# RECORDS TO PROCESS
(* ===== verification/AbiOptions.v ===== *)
(** * Options across the C interface

    The option structures of channels and servers on their way from C++
    ([cpp/channel.hpp], [cpp/server.hpp]) through the C structures of
    [grpc_lite.h] to the checks of [src/c_api.zig], [src/channel.zig] and
    [src/server.zig].

    A C structure starts with its size, so that a program built against an older
    header passes a shorter one.  Layouts are those of the LP64 targets. *)

From S2P Require Import Prelude Status Metadata.

Local Open Scope Z_scope.

(** ** Layout of C structures *)

Inductive ctype : Set := CU32 | CU64 | CSize | CPointer | CBytesView.

Definition ctype_size (t : ctype) : Z :=
  match t with CU32 => 4 | CU64 | CSize | CPointer => 8 | CBytesView => 16 end.

Definition ctype_align (t : ctype) : Z := match t with CU32 => 4 | _ => 8 end.

Definition align_up (off a : Z) : Z := (off + a - 1) / a * a.

(** [@offsetOf] the field [i] plus its size, and [@sizeOf] *)
Fixpoint field_end_from (off : Z) (fields : list ctype) (i : nat) : Z :=
  match fields, i with
  | [], _ => off
  | t :: _, O => align_up off (ctype_align t) + ctype_size t
  | t :: fields', S i' => field_end_from (align_up off (ctype_align t) + ctype_size t) fields' i'
  end.

Definition field_end : list ctype → nat → Z := field_end_from 0.

Definition sizeof (fields : list ctype) : Z :=
  align_up (field_end fields (length fields)) 8.

(** ** Loggers *)

Definition logger_fields : list ctype := [CSize; CPointer; CPointer].

Section Options.
(** What a [user_data] pointer points to *)
Context {L : Type}.
(* ===== verification/ChannelConstruction.v ===== *)
(** * Making a channel

    [grpc::ChannelArguments] ([grpcpp/channel_arguments.h]), channel credentials
    ([grpcpp/security/credentials.h]) and the constructor of [grpc::Channel]
    ([grpcpp/channel.h], [grpcpp/create_channel.h]).  The setters take what the
    application passes, numbers as [double] included, and record the last error
    instead of throwing. *)

From S2P Require Import Prelude Doubles Status Metadata AbiOptions.

Local Open Scope Z_scope.

(** ** [grpc::ChannelArguments] *)

Section Arguments.
Context {L : Type}.

Record ChannelArguments := mkChannelArguments {
  ca_options : ChannelOptions L;
  ca_compression : Compression;
  ca_status : grpc_Status }.

#[export] Instance ChannelArguments_eta : Eta ChannelArguments := λ a,
  mkChannelArguments (ca_options a) (ca_compression a) (ca_status a).

Definition ChannelArguments_init : ChannelArguments :=
  mkChannelArguments (ChannelOptions_default <| co_allow_initial_offline := true |>) Identity grpc_Status_default.

Definition SetAllowInitialOffline (allow : bool) (a : ChannelArguments) : ChannelArguments :=
  a <| ca_options := (ca_options a) <| co_allow_initial_offline := allow |> |>.

(** [SetBackoffMs]: the value for [*output], [None] when the argument is refused.
    [milliseconds] is an [int]. *)
Definition SetBackoffMs (milliseconds : Z) : option Z :=
  if milliseconds <? 0 then None else Some (cast_u64 (cast_u64 milliseconds * 1000000)).

Definition negative_backoff : grpc_Status :=
  grpc_Status_make INVALID_ARGUMENT "reconnect backoff must not be negative".

Definition SetInitialReconnectBackoffMs (milliseconds : Z) (a : ChannelArguments) : ChannelArguments :=
  match SetBackoffMs milliseconds with
  | None => a <| ca_status := negative_backoff |>
  | Some output => a <| ca_options := (ca_options a) <| co_initial_backoff_ns := output |> |>
  end.

Definition SetMinReconnectBackoffMs (milliseconds : Z) (a : ChannelArguments) : ChannelArguments :=
  match SetBackoffMs milliseconds with
  | None => a <| ca_status := negative_backoff |>
  | Some output => a <| ca_options := (ca_options a) <| co_initial_backoff_ns := output |> |>
  end.

Definition SetMaxReconnectBackoffMs (milliseconds : Z) (a : ChannelArguments) : ChannelArguments :=
  match SetBackoffMs milliseconds with
  | None => a <| ca_status := negative_backoff |>
  | Some output => a <| ca_options := (ca_options a) <| co_max_backoff_ns := output |> |>
  end.

(** The largest multiplier,
    [static_cast<double>(std::numeric_limits<std::uint32_t>::max()) / 1000.0] *)
Definition max_multiplier : spec_float := double_div (double_of_Z u32_max) (double_of_Z 1000).

(** [None] is a conversion to [std::uint32_t] that is undefined. *)
Definition SetReconnectBackoffMultiplier (multiplier : double) (a : ChannelArguments) : option ChannelArguments :=
  if negb (isfinite multiplier) || SFltb multiplier (double_of_Z 1) || SFltb max_multiplier multiplier
  then Some (a <| ca_status := grpc_Status_make INVALID_ARGUMENT "invalid reconnect backoff multiplier" |>)
  else
    multiplier_millis ← uint32_of_double (double_mul multiplier (double_of_Z 1000));
    Some (a <| ca_options := (ca_options a) <| co_multiplier_millis := multiplier_millis |> |>).

Definition SetReconnectBackoffJitter (jitter : double) (a : ChannelArguments) : option ChannelArguments :=
  if negb (isfinite jitter) || SFltb jitter (double_of_Z 0) || SFltb (double_of_Z 1) jitter
  then Some (a <| ca_status := grpc_Status_make INVALID_ARGUMENT "invalid reconnect backoff jitter" |>)
  else
    jitter_percent ← uint32_of_double (double_mul jitter (double_of_Z 100));
    Some (a <| ca_options := (ca_options a) <| co_jitter_percent := jitter_percent |> |>).
(** The C++ functions return the snapshot as it is, and zeros with an error for an
    owner that has no handle. *)
Lemma Channel_GetOperationalStats_exact s :
  Channel_GetOperationalStats (Some s) true =
    Some (Error_default, Some (mkChannelOperationalStats
      (ad_count (zs_unary_admission s)) (ad_bytes (zs_unary_admission s)) (ad_rejected (zs_unary_admission s))
      (ad_count (zs_stream_admission s)) (ad_bytes (zs_stream_admission s)) (ad_rejected (zs_stream_admission s))
      (zs_active_unary_calls s) (zs_active_streams s) (zs_active_connections s) (zs_pending_unary_calls s)
      (zs_pending_unary_calls_high_water s) (zs_stream_inbound_bytes s) (zs_stream_inbound_bytes_high_water s)
      (zs_stream_outbound_bytes s) (zs_stream_outbound_bytes_high_water s) (zs_socket_write_bytes s)
      (zs_socket_write_bytes_high_water s) (zs_terminal_ok s) (zs_terminal_cancelled s)
      (zs_terminal_deadline_exceeded s) (zs_terminal_other s) (zs_reconnect_attempts s)
      (zs_reconnect_successes s) (zs_reconnect_goaway s) (zs_reconnect_transport_failure s))) ∧
  Channel_GetOperationalStats None true =
    Some (mkError ErrorCode.InvalidArgument, Some ChannelOperationalStats_default).
Proof. destruct s. split; vm_compute; reflexivity. Qed.

Lemma Server_GetOperationalStats_exact s :
  Server_GetOperationalStats (Some s) true =
    Some (Error_default, Some (mkServerOperationalStats
      (zv_admitted_connections s) (zv_active_rpcs s) (zv_rejected_connections s) (zv_pre_ack_rejected_streams s)
      (zv_streaming_outbound_reserved_bytes s) (zv_streaming_outbound_reserved_bytes_high_water_sum s)
      (zv_socket_queued_write_bytes s) (zv_socket_queued_write_bytes_high_water_sum s) (zv_close_peer_transport s)
      (zv_close_protocol_local s) (zv_close_preface_timeout s) (zv_close_idle_timeout s)
      (zv_close_graceful_drain s) (zv_close_forced_shutdown s))) ∧
  Server_GetOperationalStats None true =
    Some (mkError ErrorCode.InvalidArgument, Some ServerOperationalStats_default).
Proof. destruct s. split; vm_compute; reflexivity. Qed.

Lemma GetUnaryAdmissionStats_exact a :
  GetUnaryAdmissionStats (Some a) true =
    Some (Error_default, Some (mkAdmissionStats (ad_count a) (ad_bytes a) (ad_rejected a))).
Proof. destruct a. vm_compute. reflexivity. Qed.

# ASSIGNED TASK
Repeat exactly the lines that run from the opening of the listing through the line holding "ca_status : grpc_Status". Leave out everything else.

# TASK SOLUTION
(* ===== verification/AbiOptions.v ===== *)
(** * Options across the C interface

    The option structures of channels and servers on their way from C++
    ([cpp/channel.hpp], [cpp/server.hpp]) through the C structures of
    [grpc_lite.h] to the checks of [src/c_api.zig], [src/channel.zig] and
    [src/server.zig].

    A C structure starts with its size, so that a program built against an older
    header passes a shorter one.  Layouts are those of the LP64 targets. *)

From S2P Require Import Prelude Status Metadata.

Local Open Scope Z_scope.

(** ** Layout of C structures *)

Inductive ctype : Set := CU32 | CU64 | CSize | CPointer | CBytesView.

Definition ctype_size (t : ctype) : Z :=
  match t with CU32 => 4 | CU64 | CSize | CPointer => 8 | CBytesView => 16 end.

Definition ctype_align (t : ctype) : Z := match t with CU32 => 4 | _ => 8 end.

Definition align_up (off a : Z) : Z := (off + a - 1) / a * a.

(** [@offsetOf] the field [i] plus its size, and [@sizeOf] *)
Fixpoint field_end_from (off : Z) (fields : list ctype) (i : nat) : Z :=
  match fields, i with
  | [], _ => off
  | t :: _, O => align_up off (ctype_align t) + ctype_size t
  | t :: fields', S i' => field_end_from (align_up off (ctype_align t) + ctype_size t) fields' i'
  end.

Definition field_end : list ctype → nat → Z := field_end_from 0.

Definition sizeof (fields : list ctype) : Z :=
  align_up (field_end fields (length fields)) 8.

(** ** Loggers *)

Definition logger_fields : list ctype := [CSize; CPointer; CPointer].

Section Options.
(** What a [user_data] pointer points to *)
Context {L : Type}.
(* ===== verification/ChannelConstruction.v ===== *)
(** * Making a channel

    [grpc::ChannelArguments] ([grpcpp/channel_arguments.h]), channel credentials
    ([grpcpp/security/credentials.h]) and the constructor of [grpc::Channel]
    ([grpcpp/channel.h], [grpcpp/create_channel.h]).  The setters take what the
    application passes, numbers as [double] included, and record the last error
    instead of throwing. *)

From S2P Require Import Prelude Doubles Status Metadata AbiOptions.

Local Open Scope Z_scope.

(** ** [grpc::ChannelArguments] *)

Section Arguments.
Context {L : Type}.

Record ChannelArguments := mkChannelArguments {
  ca_options : ChannelOptions L;
  ca_compression : Compression;
  ca_status : grpc_Status }.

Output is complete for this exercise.